[Stored entries]
(** * MapSummaryGeneration: a shallow embedding and its verified properties

    The development follows [map-summary-generation.ts] in the revision
    with date ranges and the zero-entry fallback; from the older copy of
    the file it takes [generateFallbackSummary], under [Legacy].
    Conventions:

    - text is a [string] of ASCII characters; [toLowerCase] maps 'A'..'Z'
      to 'a'..'z' and [length] counts characters;
    - a JavaScript [number] used as a count (frequency, attempt numbers,
      retry budget, delays in ms) is a [Z]; a pain score is a [Q] with exact
      arithmetic (JavaScript agrees on integers and halves of moderate
      size, which is what medians of integer scores are);
    - an optional field of an options object is an [option];
    - the object [PainDataMaps] used as a dictionary is a plain object: its
      own properties are a [gmap string _], and a name it does not own is
      looked up in [Object.prototype], as [maps[period]] does;
    - a call either returns a value or throws an [Error] with a message;
    - the text-generation service is an oracle answering the k-th request;
      the orchestrator threads the number of requests and the delays it
      waited through a small state-and-exception monad. *)

From Stdlib Require Import ZArith QArith Qround List Ascii Bool Lia.
From Stdlib Require Import Sorted Permutation DecimalString.
From Stdlib Require String.
From stdpp Require Import gmap strings.

Local Open Scope Z_scope.

(** ** JavaScript strings *)

Definition isUpper (c : ascii) : bool :=
  let n := nat_of_ascii c in (Nat.leb 65 n && Nat.leb n 90)%bool.

Definition lowerChar (c : ascii) : ascii :=
  if isUpper c then ascii_of_nat (nat_of_ascii c + 32) else c.

(** [s.toLowerCase()] *)
Fixpoint toLowerCase (s : string) : string :=
  match s with
  | EmptyString => EmptyString
  | String c s' => String (lowerChar c) (toLowerCase s')
  end.

(** [s.startsWith(p)] *)
Fixpoint startsWith (s p : string) {struct p} : bool :=
  match p, s with
  | EmptyString, _ => true
  | String _ _, EmptyString => false
  | String a p', String b s' => (Ascii.eqb a b && startsWith s' p')%bool
  end.
(** * Further properties of [DispatchCache.should_skip] *)

(** X2: keys do not disturb each other.  After a call for another key, a
    later call (on a clock that has not gone back) gets the answer it would
    have got without it. *)
Theorem should_skip_key_isolation (now later : Q)
    (room agent room' agent' : string) (c : DispatchCache) :
  (room', agent') <> (room, agent) ->
  (now <= later)%Q ->
  fst (should_skip later room agent (snd (should_skip now room' agent' c)))
  = fst (should_skip later room agent c).
Proof.
  intros Hne Hle.
  rewrite !should_skip_answer, should_skip_ttl, should_skip_lookup.
  destruct (decide ((room', agent') = (room, agent))) as [Heq|_];
    [contradiction|].
  destruct (evict (ttl_seconds c) now (_cache c) !! (room, agent))
    as [t|] eqn:E.
  - apply lookup_evict_Some in E as [E _]. rewrite E. reflexivity.
  - destruct (_cache c !! (room, agent)) as [t|] eqn:E'; [|reflexivity].
    pose proof (proj1 (lookup_evict_None _ _ _ _) E t E') as Hx.
    apply is_expired_true in Hx. symmetry. apply Qltb_false. lra.
Qed.

Lemma should_skip_key_isolation_witness :
  fst (should_skip 2 "lobby" "py-agent"
         (snd (should_skip 1 "kitchen" "py-agent" lobby_cache)))
  = fst (should_skip 2 "lobby" "py-agent" lobby_cache).
Proof.
  apply (should_skip_key_isolation 1 2 "lobby" "py-agent" "kitchen" "py-agent"
           lobby_cache).
  - discriminate.
  - vm_compute. discriminate.
Defined.

(** X3: what a call leaves behind.  With a window that is not negative,
    after a call at [now] the queried key is in the cache, no entry is
    older than [ttl_seconds], and the cache has grown by one entry at
    most. *)
Theorem should_skip_leaves_fresh_cache (now : Q) (room agent : string)
    (c : DispatchCache) :
  (0 <= ttl_seconds c)%Z ->
  let c' := snd (should_skip now room agent c) in
  is_Some (_cache c' !! (room, agent))
  /\ (forall k v,
        _cache c' !! k = Some v -> (now - v <= inject_Z (ttl_seconds c))%Q)
  /\ (size (_cache c') <= S (size (_cache c)))%nat.
Proof.
  intros Httl c'. subst c'.
  assert (Hq : (0 <= inject_Z (ttl_seconds c))%Q).
  { change 0%Q with (inject_Z 0). rewrite <- Zle_Qle. exact Httl. }
  split; [|split].
  - rewrite should_skip_lookup.
    destruct (decide _) as [_|Hne]; [|congruence].
    destruct (fst (should_skip now room agent c)) eqn:Hf; [|eauto].
    rewrite should_skip_answer in Hf.
    destruct (_cache c !! (room, agent)) as [t|] eqn:E; [|discriminate].
    exists t. apply lookup_evict_Some. split; [exact E|].
    apply fresh_not_expired, Qltb_true, Hf.
  - intros k v. rewrite should_skip_lookup.
    assert (Hev : evict (ttl_seconds c) now (_cache c) !! k = Some v ->
                  (now - v <= inject_Z (ttl_seconds c))%Q).
    { intros E. apply lookup_evict_Some in E as [_ E].
      apply is_expired_false, E. }
    destruct (decide _) as [_|_]; [|exact Hev].
    destruct (fst (should_skip now room agent c)); [exact Hev|].
    intros [= <-]. lra.
  - pose proof (map_subseteq_size _ _
                  (evict_subseteq (ttl_seconds c) now (_cache c))) as Hsz.
    unfold should_skip.
    destruct (evict (ttl_seconds c) now (_cache c) !! (room, agent))
      as [t|] eqn:E; [destruct (Qltb _ _)|]; cbn [snd _cache].
    + lia.
    + rewrite map_size_insert, E. unfold id. lia.
    + rewrite map_size_insert, E. lia.
Qed.

Lemma should_skip_leaves_fresh_cache_witness :
  is_Some (_cache (snd (should_skip 5 "kitchen" "py-agent" lobby_cache))
             !! ("kitchen", "py-agent"))
  /\ size (_cache (snd (should_skip 5 "kitchen" "py-agent" lobby_cache)))
     = 1%nat.
Proof.
  assert (Httl : (0 <= ttl_seconds lobby_cache)%Z) by (vm_compute; discriminate).
  destruct (should_skip_leaves_fresh_cache 5 "kitchen" "py-agent" lobby_cache
              Httl) as (Hin & _ & _).
  split; [exact Hin | vm_compute; reflexivity].
Defined.

(** ** The dispatch path on the concrete deployment *)

Lemma lobby_dispatch_fails :
  fst (create_dispatch clock_seconds api_ok rpc_down default_settings
         lobby_dispatch fresh_world)
  = inl (AgentDispatchError
           "Failed to create agent dispatch: connection refused").
Proof. vm_compute. reflexivity. Qed.

Lemma create_dispatch_failure_witness :
  is_AgentDispatchError
    (AgentDispatchError "Failed to create agent dispatch: connection refused")
  = true
  /\ fst (cache_decision clock_seconds default_settings lobby_dispatch
            fresh_world) = false.
Proof.
  destruct (create_dispatch_failure clock_seconds api_ok rpc_down
              default_settings lobby_dispatch fresh_world _
              lobby_dispatch_fails) as (Hade & Hdec & _).
  split; [exact Hade | exact Hdec].
Defined.

Lemma failed_dispatch_blocks_retry_witness :
  let run := create_dispatch clock_seconds api_ok rpc_down default_settings in
  let w1 := snd (run lobby_dispatch fresh_world) in
  fst (run lobby_dispatch w1)
  = inr {| dispatch_id := "skipped"; dp_room := "lobby";
           dp_agent_name := "py-agent";
           note := Some "duplicate-suppressed" |}
  /\ rpc_calls (snd (run lobby_dispatch w1)) = rpc_calls w1.
Proof.
  intros run w1.
  assert (Hlt : (clock_seconds (ticks w1) - clock_seconds (ticks fresh_world)
                 < inject_Z (ttl_seconds (dispatch_cache fresh_world)))%Q)
    by (vm_compute; reflexivity).
  destruct (failed_dispatch_blocks_retry clock_seconds api_ok rpc_down
              default_settings lobby_dispatch fresh_world w1 _
              lobby_dispatch_fails eq_refl Hlt) as (_ & Hskip & Hlog).
  split; [exact Hskip | exact Hlog].
Defined.
(** * Authentication and authorization core of the academic-records API

    A shallow embedding of the NestJS authentication code:
    - [src/auth/auth.service.ts]      (AuthService: signIn, signOut, refreshTokens)
    - [src/auth/auth.controller.ts]   (AuthController and its route decorators)
    - [src/auth/guards/at.guard.ts]   (AtGuard)
    - [src/auth/guards/roles.guard.ts](RolesGuard)
    - [src/auth/strategies/*.ts]      (AtStrategy, RfStrategy)
    - [src/auth/decorators/*.ts]      (Public, Roles)
    - [src/profiles/entities/profile.entity.ts] (Profile, Role)
    - [src/profiles/profiles.service.ts] (ProfilesService)
    - the route decorators of the courses, departments, students,
      lecturer and profiles controllers
    - [src/students/students.service.ts] (the course functions of
      StudentsService, over the student, course and join tables)

    The profile table is a list of rows threaded through a small
    state-and-exception monad.  Two platforms serve to run the code: a
    symbolic one with tokens in the clear, and one with the compact form
    of the tokens and a hasher that reads 72 bytes, as bcrypt does.  The npm libraries the code calls (bcrypt,
    @nestjs/jwt, passport-jwt) are the fields of the class [Platform]; the
    clock and the entropy they read are explicit inputs. *)

From Stdlib Require Import ZArith List String Ascii Bool Lia DecimalString.
From Stdlib Require Import Permutation.
Import ListNotations.
Local Open Scope Z_scope.
Local Open Scope string_scope.

(* ================================================================== *)
(** ** Strings as the code uses them *)
(* ================================================================== *)

(** Template-literal rendering of a number, [`${id}`], for the integers
    a key column holds: JavaScript prints them in plain decimal form (it
    turns to the exponent form from 10^21 on). *)
Definition show (z : Z) : string := NilZero.string_of_int (Z.to_int z).

Fixpoint drop (n : nat) (s : string) : string :=
  match n, s with
  | O, _ => s
  | S _, EmptyString => EmptyString
  | S n', String _ s' => drop n' s'
  end.

(** [String.prototype.replace(pattern, replacement)] with a string pattern:
    only the first occurrence is replaced. *)
Fixpoint replace (pattern replacement s : string) : string :=
  if String.prefix pattern s
  then replacement ++ drop (String.length pattern) s
  else match s with
       | EmptyString => EmptyString
       | String c s' => String c (replace pattern replacement s')
       end.

(** White space removed by [String.prototype.trim] within ASCII:
    TAB, LF, VT, FF, CR and SPACE. *)
Definition isWhiteSpace (c : ascii) : bool :=
  let n := nat_of_ascii c in
  ((9 <=? n)%nat && (n <=? 13)%nat) || (n =? 32)%nat.

Fixpoint trimStart (s : string) : string :=
  match s with
  | EmptyString => EmptyString
  | String c s' => if isWhiteSpace c then trimStart s' else s
  end.

Fixpoint trimEnd (s : string) : string :=
  match s with
  | EmptyString => EmptyString
  | String c s' =>
      match trimEnd s' with
      | EmptyString => if isWhiteSpace c then EmptyString else String c EmptyString
      | t => String c t
      end
  end.

Definition trim (s : string) : string := trimEnd (trimStart s).

(* ================================================================== *)
(** ** Data model: profile.entity.ts *)
(* ================================================================== *)

Inductive Role : Set := STUDENT | FACULTY | ADMIN | GUEST.

(** The string value of each enum member. *)
Definition Role_value (r : Role) : string :=
  match r with
  | STUDENT => "student"
  | FACULTY => "faculty"
  | ADMIN => "admin"
  | GUEST => "guest"
  end.

(** [a === b] on enum members. *)
Definition Role_eqb (a b : Role) : bool :=
  match a, b with
  | STUDENT, STUDENT | FACULTY, FACULTY | ADMIN, ADMIN | GUEST, GUEST => true
  | _, _ => false
  end.

Module Profile.
(** The columns the authentication core reads or writes.  The time
    stamps and the student/lecturer relations play no part in it. *)
Record t : Type := mk {
  id : Z;
  firstName : string;
  lastName : string;
  email : string;
  password : string;
  role : Role;
  hashedRefreshToken : option string
}.

(** Partial updates [{ hashedRefreshToken: v }] and [{ role: r }]. *)
Definition set_hashedRefreshToken (v : option string) (p : t) : t :=
  mk (id p) (firstName p) (lastName p) (email p) (password p) (role p) v.

Definition set_role (r : Role) (p : t) : t :=
  mk (id p) (firstName p) (lastName p) (email p) (password p) r
     (hashedRefreshToken p).
End Profile.

(** TypeORM's [Repository<Profile>]: the table is the list of its rows. *)
Module Repository.
Definition table : Type := list Profile.t.

Definition whereId (i : Z) (p : Profile.t) : bool := Z.eqb (Profile.id p) i.
Definition whereEmail (e : string) (p : Profile.t) : bool :=
  String.eqb (Profile.email p) e.

(** [findOne({ where })]: the first matching row, or null. *)
Definition findOne (where_ : Profile.t -> bool) (db : table) : option Profile.t :=
  find where_ db.

(** [update(id, partial)]: every row with that id is patched; the result
    reports how many rows matched. *)
Definition affected (i : Z) (db : table) : nat :=
  List.length (filter (whereId i) db).

Definition update (i : Z) (patch : Profile.t -> Profile.t) (db : table) : table :=
  map (fun p => if whereId i p then patch p else p) db.

(** [find({ where })]: every matching row, in table order. *)
Definition findAll (where_ : Profile.t -> bool) (db : table) : list Profile.t :=
  filter where_ db.

(** [delete(id)]: the rows with that id are removed; the result reports
    how many there were, as [affected] does. *)
Definition delete (i : Z) (db : table) : table :=
  filter (fun p => negb (whereId i p)) db.

(** [save(entity)] of an entity that has no row yet: one row is added. *)
Definition insert (p : Profile.t) (db : table) : table := (db ++ [p])%list.
End Repository.

(* ================================================================== *)
(** ** Exceptions and the service monad *)
(* ================================================================== *)

(** The exception classes of @nestjs/common this code raises, each with
    its message; [InternalServerError] stands for a non-HTTP error (such
    as a TypeError), which Nest reports as status 500. *)
Inductive HttpException : Type :=
| NotFoundException (message : string)
| UnauthorizedException (message : string)
| ForbiddenException (message : string)
| InternalServerError (message : string).

Definition getStatus (e : HttpException) : Z :=
  match e with
  | NotFoundException _ => 404
  | UnauthorizedException _ => 401
  | ForbiddenException _ => 403
  | InternalServerError _ => 500
  end.

Definition getMessage (e : HttpException) : string :=
  match e with
  | NotFoundException m | UnauthorizedException m
  | ForbiddenException m | InternalServerError m => m
  end.

Inductive Outcome (A : Type) : Type :=
| Returned (a : A)
| Thrown (e : HttpException).
Arguments Returned {A} a.
Arguments Thrown {A} e.

(** An asynchronous method of the code: it reads and writes the profile
    table and either returns or throws. *)
Definition IO (A : Type) : Type := Repository.table -> Outcome A * Repository.table.

Definition ret {A : Type} (a : A) : IO A := fun db => (Returned a, db).
Definition throw {A : Type} (e : HttpException) : IO A := fun db => (Thrown e, db).
Definition bind {A B : Type} (m : IO A) (k : A -> IO B) : IO B :=
  fun db =>
    match m db with
    | (Returned a, db') => k a db'
    | (Thrown e, db') => (Thrown e, db')
    end.

(** [promise.catch(handler)]. *)
Definition catch {A : Type} (m : IO A) (handler : HttpException -> IO A) : IO A :=
  fun db =>
    match m db with
    | (Returned a, db') => (Returned a, db')
    | (Thrown e, db') => handler e db'
    end.

Declare Scope io_scope.
Delimit Scope io_scope with io.
Notation "x <- m ;; k" := (bind m (fun x => k))
  (at level 61, m at next level, right associativity) : io_scope.
Notation "m ;;; k" := (bind m (fun _ => k))
  (at level 61, right associativity) : io_scope.
Local Open Scope io_scope.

**WORK INSTRUCTIONS**
Among the records above, only the lines between the line holding "password : string;" and the line holding "filter (fun p => negb (whereId i p)) db.", inclusive, are to be output, exactly as written.

**EXPECTED OUTPUT**
  password : string;
  role : Role;
  hashedRefreshToken : option string
}.

(** Partial updates [{ hashedRefreshToken: v }] and [{ role: r }]. *)
Definition set_hashedRefreshToken (v : option string) (p : t) : t :=
  mk (id p) (firstName p) (lastName p) (email p) (password p) (role p) v.

Definition set_role (r : Role) (p : t) : t :=
  mk (id p) (firstName p) (lastName p) (email p) (password p) r
     (hashedRefreshToken p).
End Profile.

(** TypeORM's [Repository<Profile>]: the table is the list of its rows. *)
Module Repository.
Definition table : Type := list Profile.t.

Definition whereId (i : Z) (p : Profile.t) : bool := Z.eqb (Profile.id p) i.
Definition whereEmail (e : string) (p : Profile.t) : bool :=
  String.eqb (Profile.email p) e.

(** [findOne({ where })]: the first matching row, or null. *)
Definition findOne (where_ : Profile.t -> bool) (db : table) : option Profile.t :=
  find where_ db.

(** [update(id, partial)]: every row with that id is patched; the result
    reports how many rows matched. *)
Definition affected (i : Z) (db : table) : nat :=
  List.length (filter (whereId i) db).

Definition update (i : Z) (patch : Profile.t -> Profile.t) (db : table) : table :=
  map (fun p => if whereId i p then patch p else p) db.

(** [find({ where })]: every matching row, in table order. *)
Definition findAll (where_ : Profile.t -> bool) (db : table) : list Profile.t :=
  filter where_ db.

(** [delete(id)]: the rows with that id are removed; the result reports
    how many there were, as [affected] does. *)
Definition delete (i : Z) (db : table) : table :=
  filter (fun p => negb (whereId i p)) db.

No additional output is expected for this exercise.